Some thoughts and recommendations
The wording of the approach for 2015 PY tells us that risk adjustment dollars won’t go DOWN as a result of the introduction of EDPS data. While it is true that it can only go up with the addition of EDPS diagnosis, every additional EDPS sourced HCC represents additional RADV risk over what the plan allows today through risk filtering efforts. 2015 DOS / 2016 PY data will use a 90/10 weighted average on payments meaning there can be both upside and downside to risk adjustment revenue.
The biggest problem however, is that there is a lot to do and not much time to do it. Counting back from February 1, 2016, there are five months. Plans will have to identify differences and decide if those differences need to be deleted or not.

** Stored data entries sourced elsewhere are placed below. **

Fixpoint g_sequential (items : list WorkItem) : M St Er () :=
  match items with [] => mret () | i :: items => _ ← g_do_item i; g_sequential items end.
End loops.

(** One item per height from [start]. *)
Definition consecutive (start : Z) (items : list WorkItem) : Prop :=
  ∀ n i, items !! n = Some i → wi_height i = start + Z.of_nat n.

Definition is_block (i : WorkItem) : Prop := match i with WiBlock _ _ => True | WiSkipped _ => False end.

#[global] Instance is_block_dec i : Decision (is_block i).
Proof. destruct i; apply _. Defined.

(** How far the consumer gets. In a round it passes the skipped heights that
    have arrived, then the blocks that have; [seen] are the heights that have
    arrived, [n] the items done before. *)
Fixpoint run_of (f : WorkItem → bool) (l : list WorkItem) : nat :=
  match l with x :: l => if f x then S (run_of f l) else 0%nat | [] => 0%nat end.

Definition arrived (block : bool) (seen : list Z) (x : WorkItem) : bool :=
  Bool.eqb (bool_decide (is_block x)) block && bool_decide (wi_height x ∈ seen).

Definition round_to (items : list WorkItem) (seen : list Z) (n : nat) : nat :=
  let n := (n + run_of (arrived false seen) (drop n items))%nat in
  (n + run_of (arrived true seen) (drop n items))%nat.

Fixpoint reached_from (items : list WorkItem) (seen rest : list Z) (n : nat) : nat :=
  match rest with
  | [] => n
  | h :: rest => reached_from items (seen ++ [h]) rest (round_to items (seen ++ [h]) n)
  end.

(** The number of items done when [arrivals] have been received. *)
Definition reached (items arrivals : list WorkItem) : nat :=
  reached_from items [] (wi_height <$> arrivals) 0.
Definition conf (start end_ : Z) : Conf :=
  mkConf start end_ 2 (str "out") None (λ _, DiskGuard.Ex.tree 5) (λ _, false) 1048576.

Definition store : @UtxoStore rocks_ref := @mkStore rocks_ref (∅ : View) (str "db") ∅ None false false.
Definition recorder : DiskRecorder * option bytes := (recorder_new DiskGuard.Ex.cfg None, None).
Definition sink : @ParquetSink Parquet.Ex.lib :=
  @mkSink Parquet.Ex.lib sink_config_default 1 [] [] [] [] [] (entity_new blocks_schema)
    (entity_new transactions_schema) (entity_new inputs_schema) (entity_new outputs_schema) (entity_new spends_schema).
Definition pipe : @Pipe rocks_ref Parquet.Ex.lib := @mkPipe rocks_ref Parquet.Ex.lib sink 1 store recorder 0 [].

Definition consume (k : Conf) (arrivals : list WorkItem) :=
  @consume_items rocks_ref clock_ref order_ref Parquet.Ex.lib BlkFile.Ex.fs Disk.Ex.io k arrivals pipe.
Definition in_order (k : Conf) (items : list WorkItem) :=
  (_ ← @sequential rocks_ref clock_ref order_ref Parquet.Ex.lib BlkFile.Ex.fs Disk.Ex.io k items; finish_part) pipe.

Definition blocks : list WorkItem := (λ h, WiBlock h (block h)) <$> [3; 4; 5; 6].
Definition shuffled : list WorkItem := (λ h, WiBlock h (block h)) <$> [5; 3; 6; 4].

(** [Ok], or the height where the channel was closed. *)
Definition outcome (r : Res (@PipeError rocks_ref Parquet.Ex.lib BlkFile.Ex.fs) () * @Pipe rocks_ref Parquet.Ex.lib)
    : bool * option (Z * Z) :=
  match r.1 with Ok _ => (true, None) | Err (PeClosedEarly a b) => (false, Some (a, b)) | _ => (false, None) end.

(** The parts closed, with the number of rows of their files. *)
Definition parts {R} (r : R * @Pipe rocks_ref Parquet.Ex.lib) : list (Z * list nat) :=
  (λ c : Z * list (list (list (list Cell))),
    (c.1, (λ w : list (list (list Cell)), sum_list ((λ b, length (default [] (head b))) <$> w)) <$> c.2)) <$>
    (@p_closed rocks_ref Parquet.Ex.lib r.2 : list (Z * list (list (list (list Cell))))).
End Ex.

Lemma consume_any_order_witness :
  Ex.consume (Ex.conf 3 7) Ex.shuffled = Ex.in_order (Ex.conf 3 7) Ex.blocks ∧
  Ex.parts (Ex.in_order (Ex.conf 3 7) Ex.blocks) =
    [(1, [1; 1; 1; 1; 0]%nat); (2, [2; 2; 2; 2; 0]%nat); (3, [1; 1; 1; 1; 0]%nat)].
Proof.
  split; [|vm_compute; reflexivity].
  pose proof (@consume_any_order rocks_ref clock_ref order_ref Parquet.Ex.lib BlkFile.Ex.fs Disk.Ex.io
    (Ex.conf 3 7) Ex.blocks Ex.shuffled Ex.pipe) as Hc.
  apply Hc.
  - assert ([5; 3; 6; 4] ≡ₚ [3; 4; 5; 6]) as Hp by (apply (bool_decide_unpack _); vm_compute; exact I).
    unfold Ex.shuffled, Ex.blocks. rewrite Hp. reflexivity.
  - intros n i Hi. do 4 (destruct n as [|n]; [by injection Hi as <-|]). discriminate Hi.
  - repeat constructor.
  - discriminate.
  - reflexivity.
  - by split.
Defined.

(** Height 5 is skipped, and 6 arrives first: after 4 the blocks 3 and 4 are
    passed, after the arrival of 5 that one and 6. Without the block 3 nothing is. *)
Lemma consume_prefix_witness :
  let items := [WiBlock 3 (Ex.block 3); WiBlock 4 (Ex.block 4); WiSkipped 5; WiBlock 6 (Ex.block 6)] in
  let arrivals := [WiBlock 6 (Ex.block 6); WiBlock 3 (Ex.block 3); WiBlock 4 (Ex.block 4); WiSkipped 5] in
  Ex.consume (Ex.conf 3 7) arrivals = Ex.in_order (Ex.conf 3 7) items ∧
  Ex.outcome (Ex.consume (Ex.conf 3 7) arrivals) = (true, None).
Proof.
  intros items arrivals. split; [|vm_compute; reflexivity].
  pose proof (@consume_prefix rocks_ref clock_ref order_ref Parquet.Ex.lib BlkFile.Ex.fs Disk.Ex.io
    (Ex.conf 3 7) items arrivals Ex.pipe) as Hc.
  destruct Hc as [Hrun _].
  - cbn. apply (bool_decide_unpack _). vm_compute. exact I.
  - intros i Hi. unfold arrivals in Hi. unfold items.
    apply elem_of_cons in Hi as [->|Hi]; [do 3 right; left|].
    apply elem_of_cons in Hi as [->|Hi]; [left|].
    apply elem_of_cons in Hi as [->|Hi]; [right; left|].
    apply list_elem_of_singleton in Hi as ->. do 2 right; left.
  - intros n i Hi. do 4 (destruct n as [|n]; [by injection Hi as <-|]). discriminate Hi.
  - discriminate.
  - reflexivity.
  - by split.
  - assert (reached items arrivals = 4%nat) as Hm by (vm_compute; reflexivity).
    rewrite Hm in Hrun. unfold Ex.consume. rewrite Hrun. unfold Ex.in_order.
    apply m_eq_at, m_bind_proper; [intros u; apply m_bind_unit|reflexivity].
Defined.

(** All the heights arrive, but a skipped one comes before the block it
    follows: it is looked at only after the next arrival, and there is none. *)
Lemma skip_after_drain_lost :
  Ex.outcome (Ex.consume (Ex.conf 3 5) [WiSkipped 4; WiBlock 3 (Ex.block 3)]) = (false, Some (4, 5)) ∧
  Ex.outcome (Ex.consume (Ex.conf 3 5) [WiBlock 3 (Ex.block 3); WiSkipped 4]) = (true, None).
Proof. split; vm_compute; reflexivity. Qed.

- Plans should not wait for CMS to provide the MAO-004 report to indicate what codes have been used for risk adjustment from encounter data under the new rules. It will take time to approve the proposed rules and more time to start applying the filter and actually send out the backlog of MAO-004 reports.

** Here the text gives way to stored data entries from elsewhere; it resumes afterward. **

Lemma consume_ordered_run (k : Conf) (start : nat) (bs : list (Hash32 * bytes)) (arrivals : list WorkItem)
    (store : UtxoStore) (rec : DiskRecorder * option bytes)
    (Hbpp : 0 < k_blocks_per_part k) (Hstep : 0 < checkpoint_step (k_env k))
    (Hquiet : ∀ h, k_tripped k h = false)
    (Hstart : k_start k = Z.of_nat start) (Hend : k_end k = k_start k + len bs) (H32 : k_end k < 2 ^ 32)
    (Hne : bs ≠ []) (Hstore : store_inv store)
    (Hgood : ∀ j b, bs !! j = Some b → is_hash32 b.1 ∧ 80 ≤ len b.2 ∧ ∃ fb, parsed (start + j) b = Ok fb)
    (Harr : arrivals ≡ₚ chain_items start bs) :
  let U := utxos (db_view (db store)) in
  let bpp := k_blocks_per_part k in
  match consume_ordered k arrivals store rec with
  | (Ok _, Some p) =>
    store_inv (p_store p) ∧ (∀ x, utxos (db_view (db (p_store p))) x = chain_utxos U start bs x) ∧
    (p_closed p).*1 = seqZ (k_start k `div` bpp) ((k_end k - 1) `div` bpp - k_start k `div` bpp + 1) ∧
    Forall (λ c : Z * list ArrowWriter, finished BATCH (part_ops bpp c.1 (chain_ops U start bs)) c.2) (p_closed p) ∧
    ∃ oks, calls_run (k_env k) ((λ x, (k_trees k x.1, x.1)) <$> chain_ops U start bs) rec = (Ok oks, p_rec p)
  | (Ok _, None) | (Panic, _) => False
  | (Err e, _) => io_failure e
  end.
Proof.
  intros U bpp. assert (0 ≤ k_start k) as Hs0 by (rewrite Hstart; apply Nat2Z.is_nonneg).
  unfold consume_ordered. rewrite (proj2 (Z.eqb_neq (k_blocks_per_part k) 0)) by lia.
  fold bpp. destruct (sink_create _ _ _) as [s|e|] eqn:Hcr; [|done|by apply sink_create_no_panic in Hcr].
  apply (sink_create_inv _ _ sink_config_default s) in Hcr; [|done].
  set (p0 := mkPipe s _ store rec 0 []).
  destruct (chain_items_good start bs) as (Hl & Hblocks & Hcons); [intros j b Hj; apply (Hgood j b Hj)|].
  assert (k_end k = k_start k + len (chain_items start bs)) as Hend' by (unfold len in *; rewrite Hl; lia).
  assert (chain_items start bs ≠ []) as Hne' by (intros He; rewrite He in Hl; by destruct bs).
  rewrite <-Hstart in Hcons. pose proof (len_nonneg bs).
  pose proof (consume_items_all k _ Hcons Hend' ltac:(lia) arrivals Harr Hblocks Hne') as Hrun.
  assert (run_inv k rec [] (k_start k) p0) as Hinv.
  { unfold run_inv, parts_closed. cbn [p0 p_sink p_part p_store p_rec p_closed p_missing]. rewrite Z.max_l by lia.
    fold bpp. rewrite Z.sub_diag. split_and!; try done. by exists []. }
  assert (runs_to io_failure (consume_items k arrivals) p0 (λ _ p,
    store_inv (p_store p) ∧ (∀ x, utxos (db_view (db (p_store p))) x = chain_utxos U start bs x) ∧
    (∃ oks, calls_run (k_env k) ((λ x, (k_trees k x.1, x.1)) <$> chain_ops U start bs) rec = (Ok oks, p_rec p)) ∧
    parts_closed k ((k_end k - 1) `div` bpp + 1) (chain_ops U start bs) (p_closed p))) as Hfinal.
  { unfold runs_to. rewrite (m_eq_at Hrun p0). apply runs_to_bind.
    rewrite Hstart in Hinv.
    eapply runs_to_mono; [eapply (sequential_run k Hbpp Hstep Hquiet rec bs [] start p0 Hinv); [lia|lia|done]|].
    intros [] p1 [(Hst & Hpart & Hsink & Hclosed & _ & Hrec) Hset].
    rewrite <-Hstart, <-Hend, Z.max_r in Hpart by (unfold len in *; destruct bs; [done|simpl in *; lia]).
    eapply finish_part_run; [done..|]. intros p2 H1 H2 H3 _ Hc.
    rewrite H1, H2. rewrite Hpart in Hc. by split_and!. }
  unfold runs_to in Hfinal. destruct (consume_items k arrivals p0) as [[u|e|] p]; [|done|done].
  destruct Hfinal as (H1 & H2 & H3 & Hids & _ & Hf). split_and!; try done.
  rewrite Hids. unfold bpp. f_equal. lia.
Qed.

(** C5: A parse run. When every block from [start] to [end] parses and arrives,
    in any order, the consumer leaves the UTXO set that the blocks make of the
    stored one, one set of part files for each part that the heights touch, in
    order, each file with exactly the rows of the blocks of its part, and the
    recorder as after one call per height. It fails only when the database, a
    part file or the checkpoint file does, and never panics. *)
Theorem consume_ordered_refines (k : Conf) (start : nat) (bs : list (Hash32 * bytes)) (arrivals : list WorkItem)
    (store : UtxoStore) (rec : DiskRecorder * option bytes)
    (Hbpp : 0 < k_blocks_per_part k) (Hstep : 0 < checkpoint_step (k_env k))
    (Hquiet : ∀ h, k_tripped k h = false)
    (Hstart : k_start k = Z.of_nat start) (Hend : k_end k = k_start k + len bs) (H32 : k_end k < 2 ^ 32)
    (Hne : bs ≠ []) (Hstore : store_inv store)
    (Hgood : ∀ j b, bs !! j = Some b → is_hash32 b.1 ∧ 80 ≤ len b.2 ∧ ∃ fb, parsed (start + j) b = Ok fb)
    (Harr : arrivals ≡ₚ chain_items start bs) :
  let U := utxos (db_view (db store)) in
  let bpp := k_blocks_per_part k in
  match consume_ordered k arrivals store rec with
  | (Ok _, Some p) =>
    store_inv (p_store p) ∧ (∀ x, utxos (db_view (db (p_store p))) x = chain_utxos U start bs x) ∧
    (p_closed p).*1 = seqZ (k_start k `div` bpp) ((k_end k - 1) `div` bpp - k_start k `div` bpp + 1) ∧
    Forall (λ c : Z * list ArrowWriter, finished BATCH (part_ops bpp c.1 (chain_ops U start bs)) c.2) (p_closed p) ∧
    ∃ oks, calls_run (k_env k) ((λ x, (k_trees k x.1, x.1)) <$> chain_ops U start bs) rec = (Ok oks, p_rec p)
  | (Ok _, None) | (Panic, _) => False
  | (Err e, _) => io_failure e
  end.
Proof. by apply consume_ordered_run. Qed.
End theorems.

- Start tracking, at the very least, diagnosis submitted by encounter for 2014 DOS submissions. Tracking individual diagnosis would be even better.
- Apply the proposed CMS CPT filter to come up with a potential list of Encounter Data HCCs per encounter.
- Use Encounter data HCCs to build a table of Encounter Data Member HCCs.
- Compare Encounter data Member HCCs to RAPS Member HCCs and identify differences as top priorities for review. There may not be time or resources to delete every diagnosis submission difference, but if the difference does not involve an actual pick up, the plan is a bit less exposed.
- Use your own results as a known good to compare to the results of the MAO-004 when it is finally delivered to ensure CMS is applying the filter correctly.
- Mine RAPS process for automatic deletes and ensure these are done on both sides (e.g. Professional AMI codes like 410.xx)
Another big problem has to do with the EDI process to be used to submit chart review deletes. It is technically difficult, cumbersome to track and still unclear in some areas.
- CMS has specified chart review deletes use a REF segment to indicate that diagnosis codes listed be treated as deletes. At the very least, this REF segment would mean that chart reviews would need to be either “ADDs” or “DELETEs”. While previous CMS presentations show examples of both in the same transaction, they are not EDI x12 5010 compliant and I assume have been since abandoned.
- These deletes are not like RAPS deletes that delete on a member level. Instead they are tied to specific encounters. This is a problem because. . .
- There is typically a many to one relationship between a single chart review and many encounters. If a plan can only delete codes related to a specific ICN, many chart review deletes will have to be sent to actually delete a diagnosis.
- Example: A chart is reviewed that spans eight encounters. While the doctor’s notes indicate a history of a stroke, the medical biller each time coded 410.01 as an AMI – Initial episode instead of the 412.xx that would indicate the patient had a history of stroke. The chart review uncovered this mistake and recommended the 410.xx be deleted and the 412 be added. To do this, at least 9 chart review transactions would have to be sent. 8 of them would have to be matched to 8 different ICNs for the deletes of the 410.xx codes and at least one more would have to be sent to add back in the 412.xx.
- Clarification on the EDI problems and Chart review delete process has been requested from CMS.
What are your thoughts? What is your plan doing to address these issues? Are there important things I missed or got wrong? What has your analysis of the CPT filter turned up as a concern? I’ll monitor comments closely and respond quickly.